Beliefnet
J Walking

Some people are pretty ticked that there is less “Christmas” in Christmas – at least publicly.

It used to be that retailers would call the famous holiday plant for what it was – a “Christmas tree.”
But current trends in Christmas advertising reveal that many stores are replacing references to “Christmas” with what they feel is a less offensive description of their products.
K-Mart, owned by Sears Holding Corporation, is the target of an e-mail alert issued by one Christian legal group for its renaming of “Christmas trees” to “holiday trees” or simply “trees” in its advertising.
According to the Fla.-based Liberty Counsel, when one of its supporters asked K-Mart for an explanation of the company’s disregard for Christmas, a Sears Holding Corporation representative said the company replaced the phrase in order not to draw complaints from non-Christians.
“The reason for our use of holiday tree is due to the [sic] Sears Holding is a very diverse company, we do not want to offend any of our associates, but also our valued customers,” responded Vincent V. of Sears. “We decided to call them holiday trees because even if Christians are the only religion that uses a Christmas tree, we still do not want complaints from other customers of different religions complaining about our use of Christmas.”
Liberty Counsel urged its supporters last week to contact the president and CEO of Sears to protest the use of “holiday trees” as offensive to shoppers who celebrate Christmas. The group has released names of retailers who censor Christmas in its annual “Naughty or Nice” list, which advises Christians where to shop for Christmas.

I used to be in the ticked off camp. Christmas is, after all, the big deal of the holiday season. More people – by far – celebrate it than celebrate any of the other holidays. It isn’t even close.

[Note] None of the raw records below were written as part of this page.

(** An instant below every boundary. *)
Lemma below_all (pubs : list windowPublication) : ∃ t,
  (∀ ev, ev ∈ l → t < at_ (start (source ev)) ∧ t < endOf ev) ∧ (∀ p, p ∈ pubs → t ≤ pat p).
Proof using Type.
  assert (∃ t1, ∀ p, p ∈ pubs → t1 ≤ pat p) as [t1 H1].
  { clear. induction pubs as [|p pubs [t1 IH]]; [exists 0; set_solver|].
    exists (Z.min t1 (pat p)). intros p' [->|Hin]%elem_of_cons; [lia|].
    specialize (IH p' Hin). lia. }
  assert (∃ t2, ∀ ev, ev ∈ l → t2 < at_ (start (source ev)) ∧ t2 < endOf ev) as [t2 H2].
  { clear. induction l as [|x l' [t2 IH]]; [exists 0; set_solver|].
    exists (Z.min t2 (Z.min (at_ (start (source x))) (endOf x) - 1)).
    intros ev [->|Hin]%elem_of_cons; [lia|]. specialize (IH ev Hin). lia. }
  exists (Z.min t1 t2). split; [intros ev Hin|intros p Hin];
    [specialize (H2 ev Hin)|specialize (H1 p Hin)]; lia.
Qed.

Lemma sweep_all pubs s :
  sweep w (merge_sort pub_le pubs) (merge_sort start_le l)
    (merge_sort end_le (filter (λ ev, is_Some (end_ ev)) l)) ∅ s
  = direct w l s (merge_sort pub_le pubs).
Proof.
  destruct (below_all pubs) as (t & Hev & Hp). apply (sweep_direct t).
  - apply Sorted_merge_sort. intros a b. unfold pub_le. lia.
  - intros p. rewrite merge_sort_Permutation. apply Hp.
  - split.
    + apply Sorted_merge_sort. intros a b. unfold start_le. lia.
    + by rewrite merge_sort_Permutation.
    + intros ev. rewrite merge_sort_Permutation. split; [|tauto].
      intros Hin. split; [done|]. by apply Hev.
    + apply Sorted_merge_sort. intros a b. unfold end_le. lia.
    + intros ev. rewrite merge_sort_Permutation, list_elem_of_filter. split; [|tauto].
      intros [? Hin]. split_and!; [done|done|]. by apply Hev.
    + intros k ev. rewrite lookup_empty. split; [done|]. intros (Hin & _ & Hat).
      destruct (Hev ev Hin) as [? _]. destruct Hat. lia.
Qed.
End sweep_invariant.

(** ** The sessions of a topic *)
Lemma terminate_source ev t : source (terminate ev t) = source ev.
Proof. unfold terminate. by destruct (_ && _). Qed.

Lemma terminate_end ev t :
  (∀ e, end_ ev = Some e → at_ (start (source ev)) ≤ e) →
  ∀ e, end_ (terminate ev t) = Some e → at_ (start (source ev)) ≤ e.
Proof.
  intros H e. unfold terminate. destruct (_ && _) eqn:Ht; [|apply H].
  apply andb_true_iff in Ht as [?%Z.leb_le _]. cbn. by intros [= <-].
Qed.

Lemma terminate_all ev l :
  (∀ e, end_ ev = Some e → at_ (start (source ev)) ≤ e) →
  source (foldl terminate ev l) = source ev ∧
  ∀ e, end_ (foldl terminate ev l) = Some e → at_ (start (source ev)) ≤ e.
Proof.
  revert ev. induction l as [|t l IH]; intros ev H; [done|]. cbn.
  destruct (IH (terminate ev t)) as [IH1 IH2].
  { rewrite terminate_source. by apply terminate_end. }
  rewrite terminate_source in IH1, IH2. done.
Qed.

Lemma evaluateFor_ok w s ev b :
  evaluateFor w s = Some (ev, b) →
  source ev = s ∧ ∀ e, end_ ev = Some e → at_ (start s) ≤ e.
Proof.
  unfold evaluateFor. destruct (evaluateSession s) as [ev0|] eqn:He; [|done].
  apply evaluateSession_ok in He as (Hs & _ & _ & _ & _ & Hend & Hq & _).
  cbn [mbind option_bind]. intros [= <- _].
  destruct (terminate_all ev0 (default [] (terminations w !! fst (key s)))) as [H1 H2].
  { rewrite Hend, Hs. intros e. destruct (stop s) as [q|] eqn:Hq'; [|done].
    cbn. intros [= <-]. by apply Hq. }
  split; [congruence|]. intros e He. rewrite <- Hs. by apply H2.
Qed.

Lemma usable_ends w ev e : ev ∈ usable w → end_ ev = Some e → at_ (start (source ev)) ≤ e.
Proof.
  unfold usable. rewrite list_elem_of_omap. intros ([k s] & _ & Hev) Hend. cbn in Hev.
  destruct (evaluateFor w s) as [[ev' []]|] eqn:He; [done| |done]. simplify_eq.
  apply evaluateFor_ok in He as [-> H]. by apply H.
Qed.

Lemma usable_keys w : index_ok w → NoDup (keyOf <$> usable w).
Proof.
  intros Hw. unfold usable.
  assert (∀ ks, ks ∈ map_to_list (sessions w) → key (snd ks) = fst ks) as Hk.
  { intros [k s] Hks%elem_of_map_to_list. by apply Hw. }
  pose proof (NoDup_fst_map_to_list (sessions w)) as Hnd. revert Hk Hnd.
  generalize (map_to_list (sessions w)) as l. induction l as [|[k s] l IH]; intros Hk Hnd;
    [constructor|].
  cbn in Hnd. apply list.NoDup_cons in Hnd as [Hnin Hnd].
  assert (NoDup (keyOf <$> omap (λ ks, match evaluateFor w (snd ks) with
    Some (ev, false) => Some ev | _ => None end) l)) as IH' by (apply IH; set_solver).
  cbn. destruct (evaluateFor w s) as [[ev []]|] eqn:He; [done| |done].
  cbn. apply list.NoDup_cons. split; [|done].
  apply evaluateFor_ok in He as [He _]. cbn in He. unfold keyOf at 1. rewrite He.
  assert (key s = k) as -> by (apply (Hk (k, s)); set_solver).
  intros (ev' & Hkev & Hin)%list_elem_of_fmap.
  apply list_elem_of_omap in Hin as ([k' s'] & Hin & Hev').
  cbn in Hev'. destruct (evaluateFor w s') as [[ev'' []]|] eqn:He'; [done| |done].
  injection Hev' as <-. apply evaluateFor_ok in He' as [He' _]. unfold keyOf in Hkev.
  cbn in He'. rewrite He' in Hkev.
  assert (key s' = k') as Hk' by (apply (Hk (k', s')); set_solver). rewrite Hk' in Hkev. subst k'.
  apply Hnin, list_elem_of_fmap. by exists (k, s').
Qed.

But I don’t think that anymore. It really doesn’t matter what retailers do. It really doesn’t matter what governments do. At Christmas it matters what churches do. At Christmas it matters what families do.

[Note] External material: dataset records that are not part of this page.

Lemma width_range t : timelineWide t → 5 ≤ width t ≤ 5 * 2 ^ 51.
Proof.
  intros [(k & Hk & ->) _ _ _ _].
  pose proof (Z.pow_le_mono_r 2 0 k). pose proof (Z.pow_le_mono_r 2 k 51). lia.
Qed.

Lemma buckets_eq t : timelineWide t → buckets t = last t / width t - first t / width t.
Proof.
  intros Ht. pose proof (width_range t Ht) as Hw. destruct Ht as [_ Hf Hl _ _].
  unfold near in *. unfold buckets. rewrite !analysisBucket_floor by lia.
  rewrite i64_id.
  - rewrite <- Z.mul_sub_distr_r. by apply Z.quot_mul; lia.
  - pose proof (Z.div_mod (last t) (width t)). pose proof (Z.mod_pos_bound (last t) (width t)).
    pose proof (Z.div_mod (first t) (width t)). pose proof (Z.mod_pos_bound (first t) (width t)).
    lia.
Qed.

Lemma rebin_inBins w f l m :
  5 ≤ w ≤ 5 * 2 ^ 51 → near f → near l → map_Forall (λ k _, inBins w f l k) m →
  map_Forall (λ k _, inBins (w * 2) f l k) (rebin (w * 2) m).
Proof.
  intros Hw Hf Hl Hm. unfold rebin.
  assert (∀ k b, (k, b) ∈ map_to_list m → inBins w f l k) as Hin.
  { intros k b Hk%elem_of_map_to_list. by apply (Hm k b). }
  assert (map_Forall (λ k (_ : bandwidthBucket), inBins (w * 2) f l k) ∅) as H0
    by apply map_Forall_empty.
  revert Hin H0. generalize (∅ : gmap Z bandwidthBucket).
  induction (map_to_list m) as [|[k b] kbs IH]; intros acc Hin Hacc; [done|]. cbn [foldl].
  apply IH; [set_solver|]. apply map_Forall_insert_2; [|done].
  destruct (Hin k b ltac:(set_solver)) as [Hk [H1 H2]]. unfold near in *.
  assert (k / w * w ≤ 2 ^ 60 ∧ - 2 ^ 61 ≤ k / w * w) as [Hb1 Hb2].
  { pose proof (Z.div_mod l w). pose proof (Z.mod_pos_bound l w).
    pose proof (Z.div_mod f w). pose proof (Z.mod_pos_bound f w). nia. }
  rewrite analysisBucket_floor by lia. unfold inBins.
  rewrite Z.div_mul by lia. split; [done|].
  rewrite <- !Z.div_div by lia. split; apply Z.div_le_mono; lia.
Qed.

We waste too much time and too much energy focusing on things that aren’t important to faith.
What does it matter if stores and governments acknowledge Christmas as the celebration of Christ’s birth? It simply doesn’t. These issues are a grand distraction to our faith. They are things that can make Christians feel good about their faith without requiring anything of them.
That is the opposite of the faith that Jesus instructed his followers to live. Jesus said his followers should expect hardship and trials and oppression. He didn’t tell them to expect Sears to have a Christmas tree. He told them to sacrifice and serve and give and love. He didn’t tell them to expect governments to celebrate is birth.
Perhaps de-Christianizing Christmas is the best thing for the Christian faith IF it forces Christians to focus more on their own spirituality and less on the nation’s spirituality.